Journal Matchmaker

Security checks across static analysis, malware telemetry, and agentic risk

Overview

This appears to be a local journal recommendation tool with no evidence of credential use, network calls, or deceptive behavior, though it asks users to run Python and pip locally.

This skill looks reasonable for local journal matching. Before installing, be comfortable running a local Python script and pip dependency, and remember that manuscript abstracts may be sensitive intellectual property even if the artifacts show no network sharing.

Static analysis

No static analysis findings were reported for this release.

VirusTotal

66/66 vendors flagged this skill as clean.

View on VirusTotal

Risk analysis

Artifact-based informational review of SKILL.md, metadata, install specs, static scan signals, and capability signals. ClawScan does not execute the skill or run runtime probes.

#
ASI05: Unexpected Code Execution
Low
What this means

Using the skill runs code in the user's local environment.

Why it was flagged

The skill is designed to be used by running a local Python script.
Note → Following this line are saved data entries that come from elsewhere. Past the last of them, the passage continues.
Definition guard_move (g g1 : Guard) (r : Resume) (s s1 : Server) : Prop :=
  match g, g1 with
  | GAwaitSem, GYielded => r = SemAcquired /\ slot_taken s s1
  | GAwaitSem, GClosed => r = CancelledError /\ admission_unchanged s s1
  | GYielded, GYielded => (exists out, r = EngineYields out) /\ admission_unchanged s s1
  | GYielded, GClosed => r <> SemAcquired /\ slot_released s s1
  | _, _ => False
  end.

Ltac server_facts :=
  unfold guard_move, slot_taken, slot_released, admission_unchanged,
         guard_admit, guard_finally, sem_release, qsize; simpl;
  repeat match goal with
         | |- _ /\ _ => split
         | |- exists out, EngineYields ?o = EngineYields out => exists o
         | |- context [match ?q with [] => _ | _ :: _ => _ end] =>
             let E := fresh "E" in destruct q eqn:E; simpl in *; try rewrite E; simpl
         end;
  try reflexivity; try lia; try congruence.

Record admission_inv (MAX : Z) (w : World) : Prop := {
  inv_sem : admission_sem (server w) + in_flight w = MAX;
  inv_sem_nonneg : 0 <= admission_sem (server w);
  inv_inflight : INFLIGHT (server w) = in_flight w;
  inv_capacity : MAX_INFLIGHT_GAUGE (server w) = MAX;
  inv_queue_gauge : QUEUE_LENGTH (server w) = qsize (server w);
  inv_waiting : waiting w <= qsize (server w)
}.

(** A handler has left exactly when its guard has been closed. *)
Definition task_wf (t : Task) : Prop :=
  task_finished t = true <-> task_guard t = GClosed.

(** What resuming a handler can do to the histogram: one observation,
    made at a snapshot with text while none had been made, or nothing. *)
Definition ttft_step (now : Q) (r : Resume) (t0 : Q) (seen seen1 : bool)
                     (s s1 : Server) : Prop :=
  (exists out, r = EngineYields out /\ has_text out = true /\ seen = false /\
               seen1 = true /\
               TTFT_HIST s1 = TTFT_HIST s ++ [elapsed_ms now t0])
  \/
  ((forall out, r = EngineYields out -> has_text out = true -> seen = true) /\
   seen1 = seen /\ TTFT_HIST s1 = TTFT_HIST s).

(** Until the first message is sent, nothing counts as sent. *)
Definition stream_fresh (f : StreamFrame) : Prop :=
  s_first_token_sent f = false -> s_last_len f = 0%nat.

Definition task_fresh (t : Task) : Prop :=
  match t with
  | TGenerate _ => True
  | TStream f => stream_fresh f
  end.

(** Only a stream that ran to its end may contain an end marker. *)
Definition marker_only_at_end (t : Task) : Prop :=
  task_result t <> Some (Returned tt) ->
  Forall (fun tok => is_last tok = false) (task_sent t).

(** ** Scenarios *)

Definition hello : GenerateRequest :=
  {| prompt := "hello"; max_new_tokens := 0; temperature := 0%Q |}.

Definition snapshot (t : string) : RequestOutput :=
  {| outputs := [{| text := Some t |}] |}.

(** Capacity 2 and three simultaneous requests: two are admitted, the
    third waits until the first one completes. *)
Definition three_requests : list Event :=
  [ CallGenerate 0 hello; CallGenerate 0 hello; CallStreamGenerate 0 hello;
    Resumed 0 1 SemAcquired; Resumed 1 1 SemAcquired;
    Resumed 0 2 (EngineYields (snapshot "a"));
    Resumed 0 3 EngineExhausted;
    Resumed 2 4 SemAcquired ].

(** Capacity 1: a request is admitted, a second one queues behind it and
    its caller gives up while it waits. *)
Definition abandoned_wait : list Event :=
  [ CallGenerate 0 hello; Resumed 0 1 SemAcquired;
    CallGenerate 2 hello; Resumed 1 3 CancelledError ].

(** The same, followed by the first request completing and a third
    request being served from arrival to completion. *)
Definition abandoned_wait_then_idle : list Event :=
  abandoned_wait ++
  [ Resumed 0 4 EngineExhausted;
    CallGenerate 5 hello; Resumed 2 6 SemAcquired; Resumed 2 7 EngineExhausted ].

(** Capacity 1: a streaming call is cancelled after its first delta; a
    unary call then fails in the engine. *)
Definition cancel_then_fail : list Event :=
  [ CallStreamGenerate 0 hello; Resumed 0 1 SemAcquired;
    Resumed 0 2 (EngineYields (snapshot "He"));
    Resumed 0 3 CancelledError;
    CallGenerate 4 hello; Resumed 1 5 SemAcquired;
    Resumed 1 6 (EngineYields (snapshot "He"));
    Resumed 1 7 (EngineRaises {| exc_type := "RuntimeError"; exc_str := "CUDA out of memory" |}) ]%Q.

(** An engine run as seen by one call: snapshots growing to "Hello",
    with a repeated snapshot and one without outputs in between. *)
Definition hello_snapshots : list (Q * RequestOutput) :=
  [ (2, snapshot "He"); (3, snapshot "He"); (4, {| outputs := [] |});
    (5, snapshot "Hello") ]%Q.

(** Snapshots that carry no text: no outputs, a None text, an empty text. *)
Definition silent_snapshots : list (Q * RequestOutput) :=
  [ (2, {| outputs := [] |}); (3, {| outputs := [{| text := None |}] |});
    (4, snapshot "") ]%Q.

(** Snapshots that are not cumulative. *)
Definition shrinking_snapshots : list (Q * RequestOutput) :=
  [ (2, snapshot "ab"); (3, snapshot "c") ]%Q.

(** Answers of the engine over five iterations: a count, an exception,
    a status without the attribute, a non-numeric attribute, a float. *)
Definition monitor_ticks : list Tick :=
  [ {| status_query := Gives {| num_waiting_requests := Some (PyInt 3) |};
       sleep_cancelled := false |};
    {| status_query := Raises {| exc_type := "AttributeError";
                                 exc_str := "get_model_executor_status" |};
       sleep_cancelled := false |};
    {| status_query := Gives {| num_waiting_requests := None |};
       sleep_cancelled := false |};
    {| status_query := Gives {| num_waiting_requests := Some (PyStr "7") |};
       sleep_cancelled := false |};
    {| status_query := Gives {| num_waiting_requests := Some (PyFloat (5 # 2)) |};
       sleep_cancelled := false |} ].

Definition monitor_start : Monitor :=
  {| VLLM_INTERNAL_WAITING := 0; effects := [] |}.

(** ** Counting along a trace *)

(** The calls received among the events. *)
Definition is_call (e : Event) : bool :=
  match e with
  | CallGenerate _ _ | CallStreamGenerate _ _ => true
  | Resumed _ _ _ => false
  end.

(** The event cancels a request that is waiting for its slot. *)
Definition abandons (w : World) (e : Event) : bool :=
  match e with
  | Resumed tid _ CancelledError =>
      match tasks w !! tid with
      | Some t => waits_for_slot t
      | None => false
      end
  | _ => false
  end.

(** How many waits were abandoned along the trace [es] run from [w]. *)
Fixpoint abandoned_waits (es : list Event) (w : World) : Z :=
  match es with
  | [] => 0
  | e :: es' =>
      (if abandons w e then 1 else 0)
      + match step w e with
        | Some w1 => abandoned_waits es' w1
        | None => 0
        end
  end.

(** ** Measures of a session *)

(** The length of the longest text among [ts], and at least [n]. *)
Definition longest (n : nat) (ts : list string) : nat :=
  fold_left (fun m t => Nat.max m (String.length t)) ts n.


(** ** The benchmark client: run_request
    (test/benchmark_ttft_concurrent.py lines 31-69 and
    test/benchmark_ttft_concurrent_v2.py lines 29-67, the same text) *)

(** [s[:n]] *)
Fixpoint py_slice_to (n : nat) (s : string) : string :=
  match n, s with
  | O, _ => EmptyString
  | S _, EmptyString => EmptyString
  | S n', String c s' => String c (py_slice_to n' s')
  end.

(** What a Python call gives its caller. *)
Inductive PyResult (A : Type) :=
| PyReturn (a : A)
| PyRaise (e : Exception).
Arguments PyReturn {A} a.
Arguments PyRaise {A} e.

(** How the response iterator of a streaming call ends once its
    messages are used up: normally, with [grpc.RpcError] (given by
    [str(e.code())] and [e.details()]), or with another exception. *)
Inductive IteratorEnd :=
| StopIteration
| RpcError (code : string) (details : string)
| OtherError (e : Exception).

(** What one call meets on the network. *)
Record Exchange := {
  x_ready : bool;                  (* channel_ready_future(...).result(...) returned *)
  x_start : Q;                     (* the clock read before the call *)
  x_messages : list (Q * Token);   (* each message, with the clock when the loop handles it *)
  x_end : IteratorEnd;
  x_done : Q                       (* the clock read after the loop *)
}.

(** The dict a worker returns: with "ttft_ms", "total_ms" and "reply",
    or with both times None and "error". *)
Inductive RunResult :=
| Measured (id : Z) (ttft_ms : option Q) (total_ms : Q) (reply : string)
| Errored (id : Z) (error : string).

Definition FutureTimeoutError : Exception :=
  {| exc_type := "FutureTimeoutError"; exc_str := "" |}.

(** The [for token in responses] loop: the locals [ttft] and
    [reply_text] when it is left, and whether it was left by [break]. *)
Fixpoint receive (start_time : Q) (ttft : option Q) (reply_text : string)
                 (messages : list (Q * Token)) : option Q * string * bool :=
  match messages with
  | [] => (ttft, reply_text, false)
  | (now, token) :: rest =>
      let ttft1 := match ttft with
                   | None => Some (elapsed_ms now start_time)
                   | Some _ => ttft
                   end in
      if is_last token then (ttft1, reply_text, true)
      else receive start_time ttft1 (reply_text +:+ tok_text token) rest
  end.

(** [reply_text[:60] + ("..." if len(reply_text) > 60 else "")] *)
Definition preview (reply_text : string) : string :=
  py_slice_to 60 reply_text
  +:+ (if (60 <? String.length reply_text)%nat then "..." else "").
This is disclosed and central to the stated journal-matching purpose, but it still means local code will execute.

Skill content
python scripts/main.py --abstract "Your paper abstract text here" [--field "field_name"] [--min-if 5.0] [--count 5]
Recommendation

Run it only from a trusted workspace, preferably in a virtual environment, and review the command before invoking it.

#
ASI04: Agentic Supply Chain Vulnerabilities
Low
What this means

A pip install may fetch package code from a package index unless the dependency is already present or managed elsewhere.

Why it was flagged

The dependency is listed without a version pin, and SKILL.md instructs users to install requirements with pip. This is a common setup pattern, but it gives some dependency provenance/version risk.

Skill content
dataclasses
Recommendation

Use a virtual environment and consider pinning or auditing the dependency before installation.